Members of Greece’s 5,000 member Jewish community have suffered alongside their countrymen, though they allow they have one important, even if small ‒ and everyone emphasizes the word “small” ‒ advantage over non-Jews in the country.
“We are a community,” Minos Moissis, a banker and the president of the Central Board of Jewish Communities in Greece explains to The Jerusalem Report . “What that means is we support each other. There are a few elderly people in the community, for example, and we subsidize them when they can’t access their pensions or if they have health issues. We help when we can.”
Moissis says the community receives support from across its membership and from other Jewish communities and organizations outside the country.
“We have the same problems as everyone else,” Moissis Litsis, an Athens-based journalist who is a member of the community tells The Report. “Some people have lost their jobs because of the crisis, or they are still working but the company cannot pay them on time. But this is not unique. Everyone in Greece could tell you the same kinds of stories.”

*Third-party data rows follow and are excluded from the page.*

Inductive tstep : MapStorage → thread → MapStorage → thread → Prop :=
  | ts_rlock s s' k h todo done :
      on_mutex RLock s = (Ret tt, s') →
      tstep s (mkThread Ready (Read k h :: todo) done) s' (mkThread (Reading k h) todo done)
  | ts_read s s' k h v todo done :
      read_map k h s = (Ret v, s') →
      tstep s (mkThread (Reading k h) todo done)
        s' (mkThread Leaving todo (mkReadResult k h v :: done))
  | ts_runlock s s' todo done :
      on_mutex RUnlock s = (Ret tt, s') →
      tstep s (mkThread Leaving todo done) s' (mkThread Ready todo done)
  | ts_lock s s' h e todo done :
      MapStorage_LockBeforeStateUpdate s = (Ret tt, s') →
      tstep s (mkThread Ready (Update h e :: todo) done)
        s' (mkThread (Writing h e insertions) todo done)
  | ts_insert s s' h e k rest todo done :
      insert_part k h e s = (Ret tt, s') →
      tstep s (mkThread (Writing h e (k :: rest)) todo done)
        s' (mkThread (Writing h e rest) todo done)
  | ts_unlock s s' h e todo done :
      MapStorage_UnlockAfterStateUpdate s = (Ret tt, s') →
      tstep s (mkThread (Writing h e []) todo done) s' (mkThread Ready todo done)
  | ts_fail s h e todo done :
      tstep s (mkThread (Writing h e []) todo done) s (mkThread Failed todo done).

(** A configuration also remembers the maps of entries committed so far, newest
    first: the storage's contents whenever the write lock was released. *)
Record config := mkConfig { c_store : MapStorage; c_threads : list thread; c_commits : list (gmap Z entry) }.

Definition is_writing (t : thread) : bool := match th_pc t with Writing _ _ _ => true | _ => false end.

Definition is_ready (t : thread) : bool := match th_pc t with Ready => true | _ => false end.

Inductive cstep : config → config → Prop :=
  | cs_step s s' t t' l1 l2 hist :
      tstep s t s' t' →
      cstep (mkConfig s (l1 ++ t :: l2) hist)
        (mkConfig s' (l1 ++ t' :: l2)
           (if is_writing t && is_ready t' then map_view s' :: hist else hist)).

(** The start: an empty storage, threads with nothing but work to do. *)
Definition start (work : list (list task)) : config :=
  mkConfig empty_MapStorage ((λ todo, mkThread Ready todo []) <$> work) [∅].

(** ** Invariant *)

Definition inside_reader (t : thread) : nat :=
  match th_pc t with Reading _ _ | Leaving => 1 | _ => 0 end.
Definition inside_writer (t : thread) : nat :=
  match th_pc t with Writing _ _ _ | Failed => 1 | _ => 0 end.

Definition readers (l : list thread) : nat := sum_list_with inside_reader l.
Definition writers (l : list thread) : nat := sum_list_with inside_writer l.

Definition doms_ok (s : MapStorage) : Prop :=
  dom (the_map (commits s)) = dom (the_map (blocks s)) ∧
  dom (the_map (states s)) = dom (the_map (blocks s)) ∧
  dom (the_map (responses s)) = dom (the_map (blocks s)).

(** The storage after the insertions still to come. *)
Fixpoint inserted (rest : list component) (h : Z) (e : entry) (s : MapStorage) : MapStorage :=
  match rest with
  | [] => s
  | k :: rest' => inserted rest' h e (insert_part k h e s).2
  end.

Record cinv (c : config) : Prop := {
  ci_readers : rw_readers (stateUpdateMutex (c_store c)) = readers (c_threads c);
  ci_writer : writers (c_threads c) = (if rw_writer (stateUpdateMutex (c_store c)) then 1 else 0)%nat;
  ci_excl : rw_writer (stateUpdateMutex (c_store c)) = true → readers (c_threads c) = 0%nat;
  (** without a writer the storage is the last committed map *)
  ci_free : rw_writer (stateUpdateMutex (c_store c)) = false →
    doms_ok (c_store c) ∧ head (c_commits c) = Some (map_view (c_store c));
  (** a writer will leave the last committed map with its entry inserted whole *)
  ci_pending : ∀ t h e rest, t ∈ c_threads c → th_pc t = Writing h e rest →
    doms_ok (inserted rest h e (c_store c)) ∧
    ∃ m, head (c_commits c) = Some m ∧
      map_view (inserted rest h e (c_store c)) = <[h := e]> m;
  (** each committed map is the one before with one entry inserted *)
  ci_hist : ∀ i m m', c_commits c !! i = Some m' → c_commits c !! S i = Some m →
    ∃ h e, m' = <[h := e]> m;
  ci_base : last (c_commits c) = Some ∅;
  (** each finished read saw a committed map *)
  ci_done : ∀ t r, t ∈ c_threads c → r ∈ th_done t →
    ∃ m, m ∈ c_commits c ∧ res_v r = proj (res_k r) <$> m !! res_h r }.

(** *** Steps of the parts *)

Lemma counts_split l1 t l2 :
  readers (l1 ++ t :: l2) = (readers l1 + inside_reader t + readers l2)%nat ∧
  writers (l1 ++ t :: l2) = (writers l1 + inside_writer t + writers l2)%nat.
Proof. unfold readers, writers. rewrite !sum_list_with_app. simpl. lia. Qed.

Lemma read_map_run k h s : ∃ s' v, read_map k h s = (Ret v, s') ∧ obs_eq s s' ∧
  v = match k with
      | CBlock => VBlock <$> the_map (blocks s) !! h
      | CCommit => VCommit <$> the_map (commits s) !! h
      | CState => VState <$> the_map (states s) !! h
      | CResponses => VResponses <$> the_map (responses s) !! h
      end.
Proof.
  destruct s as [m [b|] [c|] [st|] [r|]], k; by repeat eexists.
Qed.

Lemma read_is_proj k h s s' v : doms_ok s → read_map k h s = (Ret v, s') →
  v = proj k <$> map_view s !! h.
Proof.
  intros Hd Hrun. destruct (read_map_run k h s) as (s1 & v1 & Hrun1 & _ & Hv).
  rewrite Hrun in Hrun1. simplify_eq. rewrite map_view_lookup.
  assert (map_wf (mkMapStorage (mkRWMutex false 0) (blocks s) (commits s) (states s) (responses s)))
    as Hwf by (split; [done | exact Hd]).
  destruct (map_wf_height _ h Hwf) as [(b & c & st & r & Hb & Hc & Hs & Hr)|(Hb & Hc & Hs & Hr)];
    simpl in *; rewrite Hb, Hc, Hs, Hr; by destruct k.
Qed.

(** Insertions do not touch the lock, and always return. *)
Lemma insert_part_run k h e s : ∃ s', insert_part k h e s = (Ret tt, s') ∧
  stateUpdateMutex s' = stateUpdateMutex s.
Proof. destruct s as [m [b|] [c|] [st|] [r|]], k; by eexists. Qed.

Lemma all_inserted h e s :
  inserted insertions h e s = (MapStorage_UpdateStores h (e_block e) (e_commit e) (e_state e) (e_responses e) s).2.
Proof. by destruct s as [m [b|] [c|] [st|] [r|]]. Qed.

(** Same contents, whatever the lock says. *)
Definition maps_eq (s s' : MapStorage) : Prop :=
  the_map (blocks s') = the_map (blocks s) ∧ the_map (commits s') = the_map (commits s) ∧
  the_map (states s') = the_map (states s) ∧ the_map (responses s') = the_map (responses s).

Lemma maps_eq_view s s' : maps_eq s s' → map_view s' = map_view s ∧ (doms_ok s → doms_ok s').
Proof. unfold maps_eq, map_view, doms_ok. by intros (-> & -> & -> & ->). Qed.

Lemma elem_mid {A} (x t t' : A) l1 l2 : x ∈ l1 ++ t' :: l2 → x = t' ∨ x ∈ l1 ++ t :: l2.
Proof. rewrite !elem_of_app, !elem_of_cons. tauto. Qed.

Lemma mid_in {A} (t : A) l1 l2 : t ∈ l1 ++ t :: l2.
Proof. rewrite elem_of_app, elem_of_cons. auto. Qed.

Lemma no_writer l t h e rest : writers l = 0%nat → t ∈ l → th_pc t ≠ Writing h e rest.
Proof.
  intros Hw Hin Hpc. induction Hin as [t l|t t' l Hin IH]; unfold writers in *; simpl in Hw.
  - unfold inside_writer in Hw. rewrite Hpc in Hw. lia.
  - apply IH; [lia | done].
Qed.

(** With one writer, it is the only one. *)
Lemma other_writer l1 t l2 t0 h e rest : writers (l1 ++ t :: l2) = 1%nat → inside_writer t = 1%nat →
  t0 ∈ l1 ++ l2 → th_pc t0 ≠ Writing h e rest.
Proof.
  intros Hw Ht. destruct (counts_split l1 t l2) as [_ Hs].
  apply no_writer. unfold writers in *. rewrite sum_list_with_app. lia.
Qed.

(** A step that leaves the contents and the commits alone and is not a writer's:
    only the lock and the finished reads need to be looked at. *)
Lemma cinv_reader s s' l1 t t' l2 hist :
  cinv (mkConfig s (l1 ++ t :: l2) hist) → maps_eq s s' →
  inside_writer t = 0%nat → inside_writer t' = 0%nat →
  rw_writer (stateUpdateMutex s) = false → rw_writer (stateUpdateMutex s') = false →
  (rw_readers (stateUpdateMutex s') + inside_reader t = rw_readers (stateUpdateMutex s) + inside_reader t')%nat →
  (∀ r, r ∈ th_done t' → r ∈ th_done t ∨ ∃ m, m ∈ hist ∧ res_v r = proj (res_k r) <$> m !! res_h r) →
  cinv (mkConfig s' (l1 ++ t' :: l2) hist).
Proof.
  intros [Hr Hw He Hf Hp Hh Hb Hd] Hmaps Ht Ht' Hfree Hfree' Hcount Hdone. simpl in *.
  destruct (counts_split l1 t l2) as [Er Ew], (counts_split l1 t' l2) as [Er' Ew'].
  destruct (maps_eq_view s s' Hmaps) as [Hview Hdoms]. rewrite Hfree in Hw.
  split; simpl.
  - lia.
  - rewrite Hfree'. lia.
  - congruence.
  - intros _. destruct (Hf Hfree). rewrite Hview. auto.
  - intros t0 h e rest Hin Hpc. exfalso. revert Hin Hpc. apply no_writer. lia.
  - exact Hh.
  - exact Hb.
  - intros t0 r Hin Hres. destruct (elem_mid t0 t t' l1 l2 Hin) as [->|Hin'].
    + destruct (Hdone r Hres) as [Hr0|?]; [|done]. apply (Hd t); [apply mid_in | done].
    + by apply (Hd t0).
Qed.

(** A step of a thread that holds or takes the write lock and keeps it. *)
Lemma cinv_writer s s' l1 t t' l2 hist h e rest :
  cinv (mkConfig s (l1 ++ t :: l2) hist) →
  th_pc t' = Writing h e rest → th_done t' = th_done t → inside_reader t = 0%nat →
  (rw_writer (stateUpdateMutex s) = true → inside_writer t = 1%nat) →
  stateUpdateMutex s' = mkRWMutex true (rw_readers (stateUpdateMutex s)) →
  rw_readers (stateUpdateMutex s) = 0%nat →
  (doms_ok (inserted rest h e s') ∧
   ∃ m, head hist = Some m ∧ map_view (inserted rest h e s') = <[h := e]> m) →
  cinv (mkConfig s' (l1 ++ t' :: l2) hist).
Proof.
  intros [Hr Hw He Hf Hp Hh Hb Hd] Hpc Hdone Ht Hmine Hmx Hzero Hpend. simpl in *.
  destruct (counts_split l1 t l2) as [Er Ew], (counts_split l1 t' l2) as [Er' Ew'].
  assert (inside_writer t' = 1%nat ∧ inside_reader t' = 0%nat) as [Hw' Hr'].
  { unfold inside_writer, inside_reader. by rewrite Hpc. }
  assert (writers (l1 ++ t' :: l2) = 1%nat) as Hone.
  { destruct (rw_writer (stateUpdateMutex s)); [specialize (Hmine eq_refl)|]; lia. }
  split; simpl; rewrite ?Hmx; simpl.
  - lia.
  - done.
  - lia.
  - done.
  - intros t0 h0 e0 rest0 Hin Hpc0.
    rewrite elem_of_app, elem_of_cons in Hin.
    destruct Hin as [Hin|[->|Hin]]; [exfalso | rewrite Hpc in Hpc0; by simplify_eq | exfalso];
      (eapply (other_writer l1 t' l2 t0); [exact Hone | exact Hw' | | exact Hpc0]);
      rewrite elem_of_app; auto.
  - exact Hh.
  - exact Hb.
  - intros t0 r Hin Hres. destruct (elem_mid t0 t t' l1 l2 Hin) as [->|Hin'].
    + rewrite Hdone in Hres. apply (Hd t); [apply mid_in | done].
    + by apply (Hd t0).
Qed.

An elderly man, who is part of the Jewish community in Thessaloniki, Greece’s second-largest city, agrees. “This is very hard for all of us,” he tells The Report, asking not to be named. “This crisis is tragic for all of Greece and we [Jews] are not immune.”
The difficult economic times in Greece are not new, even if they have intensified dramatically in recent months. Greece’s economy has contracted by a fourth since 2008, and the buying power for the average Greek has been slashed by nearly a third over the same period. Since 2010, the country’s population has shrunk every year, sparked mostly by young Greeks leaving for better opportunities elsewhere.
But while Greek Jews say some members of their community have departed ‒ including a few who have moved to Israel ‒ the numbers of those leaving remain small and many say they plan to move back. The elderly man from Thessaloniki, for example, says two of his grandchildren left Greece to work in the financial sector in New York in recent years, but one has already returned and the other is likely to do so soon. “Greeks are proud of their nationality and that [also] goes for the Jews,” he points out. There is a historic anti-Semitic element in Greece, and perhaps because of this Jews keep a low profile. The main synagogue in the capital is elegant but discreet, located on a quiet side street not far from the hill leading up to Athens’ famed Acropolis (though members of the community live all over the city). Greek Jews say they think of themselves as Greeks who happen to be Jewish rather than as a separate subsection.
The country is home to the Golden Dawn political party, often referred to as a neo-Nazi group (Golden Dawn denies this) whose members are often responsible for anti-Semitic graffiti and social media posts. The party is a junior member of the opposition in parliament, with 17 seats in the 300-member body. But the group has toned down its rhetoric in recent years, and its popular support has slowly eroded since its high-water mark three years ago.
Recently, a fringe, right-wing newspaper ran a headline blaming Jews and Masons, along with German Chancellor Angela Merkel, of siphoning off Greece’s wealth. In late June, a member of parliament from the ruling government coalition, Dimitris Kammenos, used a photo of the Auschwitz concentration camp on a Facebook page doctored to read “We’re staying in Europe” above the main gate. Kammenos’s own party, the Jewish Community of Athens, and other groups criticized the image. The post was quickly taken down, and Kammenos apologized.
A few days before that, a new Holocaust monument in the eastern Greek city of Kavala was defaced by vandals using paint, and in early June a monument to Greek victims of the Holocaust at Pafou Square in Athens was desecrated. Both were quickly repaired.
But despite those incidents, community leader Moissis says the economic crisis has not sparked an increase in anti-Semitic acts.
“There is an anti-Semitic element in Greece, but I can confirm that there has been no real increase since the crisis started,” Moissis asserts. “It’s easy for frightened people to blame outsiders, but I don’t think people in Greece see us as outsiders. We’re just as Greek as anyone else.